Hassan never planned to be a video journalist, having studied political science to become a diplomat, but she realised her passion was being behind the camera. Wasting no time, she returned to university to study video journalism and worked for Euronews and major newspapers who were beginning to adopt video for their online channels. “But many channels wanted me to take off my veil... Others wanted me to keep the veil probably to annoy Sarkozy! My love for camera turned into a job and I decided to come back to Egypt to open a news website in 2009. When it failed, I returned to France this time to study management in journalism,” she continues in her very heavy French accent.

Her thesis being about journalism in the Middle East brought her once again back to Egypt where she interviewed many renowned journalists, one of them a news anchor at Egyptian State Television who offered her a job. “So once I was done with my masters I became reporter for state TV. First, they wanted me to take off my veil so I could appear in front of the camera. After the revolution, you could appear with the veil...but you had to have so much make up on and be dressed in a certain way as if the content itself didn’t matter. Being a one man crew in the archaic state system is virtually non-existent so you end up going down in a large group which slows down the work, especially when covering protests and breaking news..."

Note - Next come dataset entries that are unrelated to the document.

(** * dashboard.py: the log-line parsing and extraction pipeline

    A shallow embedding of [parse_log_line], [extract_oi_data],
    [extract_strike_data] and [process_log_data] of [src/dashboard.py],
    together with the parts of the Python library they call:
    [str.split], [str.join], the [in] test on strings, [int],
    [re.findall] and [datetime.strptime].

    Modelling conventions.
    - Text is a [string] of characters with codes below 256, and the
      classes [\d] and [\s] are what they are for those characters.
    - Python integers are unbounded, hence [Z].  [int] converts a text of
      at most [Str.max_str_digits] digits, 4300, the default of
      [sys.get_int_max_str_digits()], which the program does not change; on
      a longer text it raises [ValueError].
    - An exception is a value [Raise e] of the [result] type; the bare
      [except] of [parse_log_line] turns it into [None].
    - The regular-expression engine is a backtracking matcher: [Re.run]
      lists every way a pattern can match at the start of a text, in the
      order in which backtracking tries them, so that the head of that list
      is the match Python reports.
    - The list [data] of dictionaries that [process_log_data] hands to
      [pd.DataFrame] is the [list row] returned here; a row is one of the
      two dictionary shapes the function appends. *)

From Stdlib Require Import Strings.String Strings.Ascii ZArith List Bool Lia.
Import ListNotations.
(** X7: ties for the lowest latency keep the first.  A qualifying result [r]
    below the sentinel, strictly below every qualifying result before it and
    with no qualifying result after it strictly below, is the winner. *)
Theorem X7_lowest_latency_keeps_first pre r post :
  qualifies r ->
  (TestResult.AvgLatencyUs r <? sentinelLatency)%float = true ->
  (forall x, In x pre -> qualifies x ->
     (TestResult.AvgLatencyUs r <? TestResult.AvgLatencyUs x)%float = true) ->
  (forall x, In x post -> qualifies x ->
     (TestResult.AvgLatencyUs x <? TestResult.AvgLatencyUs r)%float = false) ->
  minLatency (findHighlights (pre ++ r :: post)%list) = r.
Proof.
  intros Hq Hsent Hpre Hpost. unfold findHighlights.
  rewrite fold_left_app. cbn [fold_left].
  set (w := fold_left highlightStep pre winners0).
  assert (Hw : (TestResult.AvgLatencyUs r <? TestResult.AvgLatencyUs (minLatency w))%float
               = true).
  { subst w. apply minLatency_above; [exact Hsent | exact Hpre]. }
  assert (Htake : minLatency (highlightStep w r) = r).
  { destruct (minLatency_step_cases w r) as [(_ & Hno) | (He & _)]; [|exact He].
    rewrite (Hno Hq) in Hw. discriminate. }
  rewrite minLatency_stays; [exact Htake|].
  intros x Hx Hqx. rewrite Htake. now apply Hpost.
Qed.

(** X7 at two results of equal latency. *)
Lemma X7_lowest_latency_keeps_first_witness :
  let a := result_named "mixed_a" job_mixed in
  let b := result_named "mixed_b" job_mixed in
  (qualifies a /\
   (TestResult.AvgLatencyUs a <? sentinelLatency)%float = true /\
   TestResult.AvgLatencyUs b = TestResult.AvgLatencyUs a) /\
  minLatency (findHighlights ([] ++ [a; b])%list) = a.
Proof.
  cbv zeta.
  assert (H1 : qualifies (result_named "mixed_a" job_mixed))
    by (split; vm_compute; reflexivity).
  assert (H2 : (TestResult.AvgLatencyUs (result_named "mixed_a" job_mixed)
                <? sentinelLatency)%float = true) by (vm_compute; reflexivity).
  assert (H3 : TestResult.AvgLatencyUs (result_named "mixed_b" job_mixed)
               = TestResult.AvgLatencyUs (result_named "mixed_a" job_mixed))
    by (vm_compute; reflexivity).
  split; [auto |].
  apply (X7_lowest_latency_keeps_first [] (result_named "mixed_a" job_mixed)
           [result_named "mixed_b" job_mixed] H1 H2).
  - intros x [].
  - intros x [<-|[]] _. vm_compute. reflexivity.
Defined.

That wasn't the only problem Hassan faced with the state. “Often, it was just easier to go down with my own camera and not wait for all the papers and permits. The problem there is not being a female camerawoman, it’s the system as a whole...the issue has nothing to do with male or female."

As such, Hassan left state television in despair: “They wanted me to be something I’m not...and I still wasn’t going hungry, so I cut my losses and left." Hassan went on working for a French channel and was quickly one of the most familiar faces in Tahrir Square during Egypt's uprising. “When I would go down to the square, they called me ‘El Farenseya (Frenchie)’. It was interesting to see people’s different reactions to you depending on what news channel you were covering for. If I said State TV, I might as well have waged war! Everyone crowds round the camera because they see it as a portal to send their own personal messages.” 

At one point Hassan tried to go back to work in France, “but that would mean I would start from the beginning. I had been in Egypt five years with contacts and sources and at the end of the day a journalist is only as good as how thick her contact book is, so it was back to Egypt for me."

The television interrupts our conversation with updates about the Luxor bombing and I turn to Hassan to ask how it feels to be at the mercy of a phone call telling you a bombing occurred or a protest erupted and you had to be there. “Honestly I get excited...I leave it up to God...the most dangerous time for me was covering the Mohamed Mahmoud protests but I have colleagues who have been to Syria and even more dangerous area. The problem is I live alone. My family is in France and they get worried sick. A lot of times I can’t tell them what I’m covering.”

From covering breaking news stories to camping in remote areas in Egypt, Hassan’s real passion is traveling within our own glorious country. “If I had my way, I would offer travel companies free filming if they allowed me to tag along!" With that in mine, Hassan bids us a bittersweet farewell to head to the airport to catch her flight to Luxor.